I estimated DEGs from RNASeq using edgeR method. But the final DEG list has several genes with low counts and are having high Fold change
logFC logCPM F PValue FDR Ctrl1 Ctrl2 Str1 Str2 Gene1 7.673 -2.658 33.203 1.27E-05 0.000118 0 0 0.738954 0.657007 Gene5 7.605 -2.951 26.996 3.36E-05 0.000255 0 0 0.674697 0.657007 Gene35 7.499 -2.072 22.724 8.47E-05 0.0034 0 0 0.642569 0.594435 Gene67 7.462 -2.151 36.849 2.49E-06 3.32E 0 0 0.642569 0.563149
Initialy, I filtered out low count genes using
keep<-filterByExpr(y,group = group) y<-y[keep,keep.lib.size=FALSE]
But I am not sure why genes normalized count value close to zero are retained and listed as DEGs. How can I solve this? I was thinking to use min.count parameter in filterByExpr.
But, is that the right way? Suppose if I use,
keep<-filterByExpr(y,group = group, min.count=500), the genes with greater than 1 normalized counts are retained.
To be more specific, where should I apply
filterByExpr function, before normaliztion (ie on raw counts) or after normaliztion ?

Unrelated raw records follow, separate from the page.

(* ===== verification/StreamingPatchParser.v ===== *)
(** The incremental patch parser that feeds the live preview
    ([codex-rs/apply-patch/src/streaming_parser.rs]) as a state machine over
    characters, its reachable states, and its agreement with the batch parser
    on every patch of the grammar, however the text is cut into deltas. *)
From S2P Require Import Prelude PatchParser PatchGrammar.
Import Patch.

Module Streaming.

(** ** State *)

Inductive StreamingParserMode :=
| NotStarted
| StartedPatch
| InAddFile
| InDeleteFile
| InUpdateFile (hunk_line_number : nat)
| EndedPatch.

Record StreamingPatchParser := mkParser {
  line_buffer : str;
  mode : StreamingParserMode;
  hunks : list Hunk;
  line_number : nat
}.

Definition default : StreamingPatchParser := mkParser [] NotStarted [] 0.

Definition set_mode (st : StreamingPatchParser) (m : StreamingParserMode) :=
  mkParser (line_buffer st) m (hunks st) (line_number st).
Definition set_hunks (st : StreamingPatchParser) (hs : list Hunk) :=
  mkParser (line_buffer st) (mode st) hs (line_number st).

(** ** Line handlers *)

Definition is_environment_id_preamble_line (line : str) : bool :=
  Str.starts_with ENVIRONMENT_ID_MARKER line.

Definition chunk_is_blank (c : UpdateFileChunk) : bool :=
  match old_lines c, new_lines c with [], [] => true | _, _ => false end.
Definition last_chunk_is_blank (chunks : list UpdateFileChunk) : bool :=
  from_option chunk_is_blank false (last chunks).

Definition ensure_update_hunk_is_not_empty (st : StreamingPatchParser) (line : str)
    : result ParseError unit :=
  match last (hunks st) with
  | Some (UpdateFile path _ chunks) =>
      match chunks, mode st with
      | [], InUpdateFile hunk_line_number =>
          Err (InvalidHunkError (msg_empty_update path) hunk_line_number)
      | _, _ =>
          if last_chunk_is_blank chunks then
            if decide (line = END_PATCH_MARKER) then
              Err (InvalidHunkError msg_no_lines (line_number st))
            else Err (InvalidHunkError (msg_unexpected_line line) (line_number st))
          else Ok tt
      end
  | _ => Ok tt
  end.
(* ===== verification/Permissions.v ===== *)
(** The sandbox policies of [protocol/src/permissions.rs]: which paths an agent may
    read and write.  A policy is a list of entries; the access of a path is that of
    the most specific entry above it.  The file holds the data, the operations of
    [FileSystemSandboxPolicy] and the conversion from and to the legacy
    [SandboxPolicy] of [protocol/src/protocol.rs].  An [AbsolutePathBuf] is the string
    it wraps; what is read from the process and the disk is the record [Env]. *)
From S2P Require Import Prelude Paths PathOps.
From stdpp Require Import sorting.

Module Permissions.
Import Path PathOps.

(** ** Data *)

Definition PROTECTED_METADATA_GIT_PATH_NAME : str := $".git".
Definition PROTECTED_METADATA_AGENTS_PATH_NAME : str := $".agents".
Definition PROTECTED_METADATA_CODEX_PATH_NAME : str := $".codex".
Definition PROTECTED_METADATA_PATH_NAMES : list str :=
  [PROTECTED_METADATA_GIT_PATH_NAME; PROTECTED_METADATA_AGENTS_PATH_NAME;
   PROTECTED_METADATA_CODEX_PATH_NAME].

Definition is_protected_metadata_name (name : str) : bool :=
  existsb (fun metadata_name => bool_decide (name = metadata_name)) PROTECTED_METADATA_PATH_NAMES.
Definition is_protected_metadata_directory_name (name : str) : bool :=
  bool_decide (name = PROTECTED_METADATA_AGENTS_PATH_NAME) ||
  bool_decide (name = PROTECTED_METADATA_CODEX_PATH_NAME).

Inductive NetworkSandboxPolicy := NetRestricted | NetEnabled.
Definition network_is_enabled (n : NetworkSandboxPolicy) : bool :=
  match n with NetEnabled => true | NetRestricted => false end.

Inductive FileSystemAccessMode := Read | Write | Deny.
#[global] Instance access_eq_dec : EqDecision FileSystemAccessMode.
Proof. solve_decision. Defined.

(** The derived order: [deny] beats [write], and [write] beats [read]. *)
Definition access_rank (a : FileSystemAccessMode) : nat :=
  match a with Read => 0 | Write => 1 | Deny => 2 end.

Definition can_read (a : FileSystemAccessMode) : bool :=
  match a with Deny => false | _ => true end.
Definition can_write (a : FileSystemAccessMode) : bool :=
  match a with Write => true | _ => false end.

Inductive FileSystemSpecialPath :=
| Root
| Minimal
| ProjectRoots (subpath : option str)
| Tmpdir
| SlashTmp
| Unknown (path : str) (subpath : option str).

Inductive FileSystemPath :=
| PathEntry (path : str)
| GlobPattern (pattern : str)
| Special (value : FileSystemSpecialPath).

Record FileSystemSandboxEntry := mkEntry {
  entry_path : FileSystemPath;
  access : FileSystemAccessMode;
}.

Inductive FileSystemSandboxKind := Restricted | Unrestricted | ExternalSandbox.

Record FileSystemSandboxPolicy := mkPolicy {
  kind : FileSystemSandboxKind;
  glob_scan_max_depth : option N;
  entries : list FileSystemSandboxEntry;
}.

Record ResolvedFileSystemEntry := mkResolved {
  resolved_path : str;
  resolved_access : FileSystemAccessMode;
}.

(** [PartialEq] as derived: paths are compared by components. *)
Definition opt_path_eqb (a b : option str) : bool :=
  match a, b with
  | Some a, Some b => path_eqb a b
  | None, None => true
  | _, _ => false
  end.
Definition special_eqb (a b : FileSystemSpecialPath) : bool :=
  match a, b with
  | Root, Root | Minimal, Minimal | Tmpdir, Tmpdir | SlashTmp, SlashTmp => true
  | ProjectRoots a, ProjectRoots b => opt_path_eqb a b
  | Unknown p a, Unknown q b => bool_decide (p = q) && opt_path_eqb a b
  | _, _ => false
  end.
Definition fs_path_eqb (a b : FileSystemPath) : bool :=
  match a, b with
  | PathEntry a, PathEntry b => path_eqb a b
  | GlobPattern a, GlobPattern b => bool_decide (a = b)
  | Special a, Special b => special_eqb a b
  | _, _ => false
  end.
Definition entry_eqb (a b : FileSystemSandboxEntry) : bool :=
  fs_path_eqb (entry_path a) (entry_path b) && bool_decide (access a = access b).

Definition is_restricted (p : FileSystemSandboxPolicy) : bool :=
  match kind p with Restricted => true | _ => false end.

(** The legacy policy and the roots it stands for ([protocol.rs]). *)
Inductive SandboxPolicy :=
| DangerFullAccess
| ReadOnly (network_access : bool)
| LegacyExternalSandbox (network_access : bool)
| WorkspaceWrite (writable_roots : list str) (network_access : bool)
    (exclude_tmpdir_env_var exclude_slash_tmp : bool).

Record WritableRoot := mkRoot {
  root : str;
  read_only_subpaths : list str;
  protected_metadata_names : list str;
}.

(** ** Entries and their targets *)

Definition read_only_file_system_entries : list FileSystemSandboxEntry :=
  [mkEntry (Special Root) Read].

Definition restricted (es : list FileSystemSandboxEntry) : FileSystemSandboxPolicy :=
  mkPolicy Restricted None es.
Definition read_only : FileSystemSandboxPolicy := restricted read_only_file_system_entries.
Definition unrestricted : FileSystemSandboxPolicy := mkPolicy Unrestricted None [].
Definition external_sandbox : FileSystemSandboxPolicy := mkPolicy ExternalSandbox None [].

Definition special_paths_share_target (lhs rhs : FileSystemSpecialPath) : bool :=
  match lhs, rhs with
  | Root, Root | Minimal, Minimal | Tmpdir, Tmpdir | SlashTmp, SlashTmp => true
  | ProjectRoots lhs, ProjectRoots rhs => opt_path_eqb lhs rhs
  | Unknown lhs lhs_subpath, Unknown rhs rhs_subpath =>
      bool_decide (lhs = rhs) && opt_path_eqb lhs_subpath rhs_subpath
  | _, _ => false
  end.

Definition special_path_matches_absolute_path (value : FileSystemSpecialPath) (path : str) : bool :=
  match value with
  | Root => match parent path with None => true | Some _ => false end
  | SlashTmp => path_eqb path $"/tmp"
  | _ => false
  end.

Definition file_system_paths_share_target (lhs rhs : FileSystemPath) : bool :=
  match lhs, rhs with
  | PathEntry lhs, PathEntry rhs => path_eqb lhs rhs
  | Special lhs, Special rhs => special_paths_share_target lhs rhs
  | PathEntry path, Special value | Special value, PathEntry path =>
      special_path_matches_absolute_path value path
  | GlobPattern lhs, GlobPattern rhs => bool_decide (lhs = rhs)
  | GlobPattern _, _ | _, GlobPattern _ => false
  end.

Definition has_root_access (self : FileSystemSandboxPolicy)
    (predicate : FileSystemAccessMode -> bool) : bool :=
  is_restricted self &&
  existsb (fun entry =>
    match entry_path entry with Special Root => predicate (access entry) | _ => false end)
    (entries self).

Definition is_deny (entry : FileSystemSandboxEntry) : bool := bool_decide (access entry = Deny).

Definition has_denied_read_restrictions (self : FileSystemSandboxPolicy) : bool :=
  is_restricted self && existsb is_deny (entries self).

Definition has_same_target_write_override (self : FileSystemSandboxPolicy)
    (entry : FileSystemSandboxEntry) : bool :=
  existsb (fun candidate =>
    can_write (access candidate) &&
    (access_rank (access entry) <? access_rank (access candidate)) &&
    file_system_paths_share_target (entry_path candidate) (entry_path entry)) (entries self).

Definition narrows_write (self : FileSystemSandboxPolicy) (entry : FileSystemSandboxEntry) : bool :=
  if can_write (access entry) then false
  else match entry_path entry with
       | PathEntry _ => negb (has_same_target_write_override self entry)
       | GlobPattern _ => true
       | Special value =>
           match value with
           | Root => bool_decide (access entry = Deny)
           | Minimal | Unknown _ _ => false
           | _ => negb (has_same_target_write_override self entry)
           end
       end.
Definition has_write_narrowing_entries (self : FileSystemSandboxPolicy) : bool :=
  is_restricted self && existsb (narrows_write self) (entries self).

Definition has_full_disk_read_access (self : FileSystemSandboxPolicy) : bool :=
  match kind self with
  | Unrestricted | ExternalSandbox => true
  | Restricted => has_root_access self can_read && negb (has_denied_read_restrictions self)
  end.

Definition has_full_disk_write_access (self : FileSystemSandboxPolicy) : bool :=
  match kind self with
  | Unrestricted | ExternalSandbox => true
  | Restricted => has_root_access self can_write && negb (has_write_narrowing_entries self)
  end.

Definition include_platform_defaults (self : FileSystemSandboxPolicy) : bool :=
  negb (has_full_disk_read_access self) && is_restricted self &&
  existsb (fun entry =>
    match entry_path entry with Special Minimal => can_read (access entry) | _ => false end)
    (entries self).

(** [for deny_entry in ... { if !entries.any(==) { push } }]. *)
Definition push_entry_unique (es : list FileSystemSandboxEntry) (entry : FileSystemSandboxEntry)
    : list FileSystemSandboxEntry :=
  if existsb (fun existing => entry_eqb existing entry) es then es else es ++ [entry].

Definition set_entries (p : FileSystemSandboxPolicy) (es : list FileSystemSandboxEntry) :=
  mkPolicy (kind p) (glob_scan_max_depth p) es.

Definition preserve_deny_read_restrictions_from (self existing : FileSystemSandboxPolicy)
    : FileSystemSandboxPolicy :=
  let has_deny_read_entries := existsb is_deny (entries existing) in
  let self :=
    match kind self with
    | Unrestricted =>
        if has_deny_read_entries then restricted [mkEntry (Special Root) Write] else self
    | _ => self
    end in
  if negb (is_restricted self) then self
  else
    let depth := match glob_scan_max_depth self with
                 | None => glob_scan_max_depth existing
                 | some => some
                 end in
    mkPolicy (kind self) depth
      (fold_left push_entry_unique (List.filter is_deny (entries existing)) (entries self)).

Definition append_default_read_only_entry_if_no_explicit_rule
    (es : list FileSystemSandboxEntry) (path : FileSystemPath) : list FileSystemSandboxEntry :=
  if existsb (fun entry => file_system_paths_share_target (entry_path entry) path) es then es
  else es ++ [mkEntry path Read].
Definition append_default_read_only_path_if_no_explicit_rule
    (es : list FileSystemSandboxEntry) (path : str) : list FileSystemSandboxEntry :=
  append_default_read_only_entry_if_no_explicit_rule es (PathEntry path).
Definition append_default_read_only_project_root_subpath_if_no_explicit_rule
    (es : list FileSystemSandboxEntry) (subpath : str) : list FileSystemSandboxEntry :=
  append_default_read_only_entry_if_no_explicit_rule es (Special (ProjectRoots (Some subpath))).

Definition PROJECT_ROOTS_GLOB_PATTERN_PREFIX : str := $"codex-project-roots://".
Definition project_roots_glob_pattern (subpath : str) : str :=
  PROJECT_ROOTS_GLOB_PATTERN_PREFIX ++ subpath.
Definition parse_project_roots_glob_pattern (pattern : str) : option str :=
  Str.strip_prefix PROJECT_ROOTS_GLOB_PATTERN_PREFIX pattern.

(** [Iterator::max_by_key]: the last of the greatest. *)
Definition max_by_key {A} (le : A -> A -> bool) (l : list A) : option A :=
  fold_left (fun best x =>
    match best with
    | None => Some x
    | Some b => if le b x then Some x else best
    end) l None.

Definition resolved_entry_precedence (entry : ResolvedFileSystemEntry)
    : nat * FileSystemAccessMode :=
  (length (components (resolved_path entry)), resolved_access entry).
Definition precedence_leb (a b : ResolvedFileSystemEntry) : bool :=
  let '(sa, aa) := resolved_entry_precedence a in
  let '(sb, ab) := resolved_entry_precedence b in
  (sa <? sb) || ((sa =? sb) && (access_rank aa <=? access_rank ab)).

Definition metadata_path_name (name : str) : option str :=
  List.find (fun metadata_name => bool_decide (name = metadata_name)) PROTECTED_METADATA_PATH_NAMES.

Definition has_explicit_resolved_path_entry (es : list ResolvedFileSystemEntry) (path : str) : bool :=
  existsb (fun entry => path_eqb (resolved_path entry) path) es.

(** A stable insertion sort, for [sort_by]. *)
Fixpoint insert_by {A} (le : A -> A -> bool) (x : A) (l : list A) : list A :=
  match l with
  | [] => [x]
  | y :: l' => if le x y then x :: l else y :: insert_by le x l'
  end.
Definition sort_by {A} (le : A -> A -> bool) (l : list A) : list A :=
  foldr (insert_by le) [] l.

group<-factor(paste(targets$Genotype,targets$Time,targets$Treatment,sep=".")) cbind(targets,Group=group) y<-DGEList(counts = raw_counts, group = group) #Filterout low count genes keep<-filterByExpr(y,group = group) y<-y[keep,keep.lib.size=FALSE] #Data Normalization y<-calcNormFactors(y) #Design matrix design<-model.matrix(~0+group) colnames(design)<-levels(group) #Dsipersion estimation y<-estimateDisp(y,design) fit<-glmQLFit(y,design)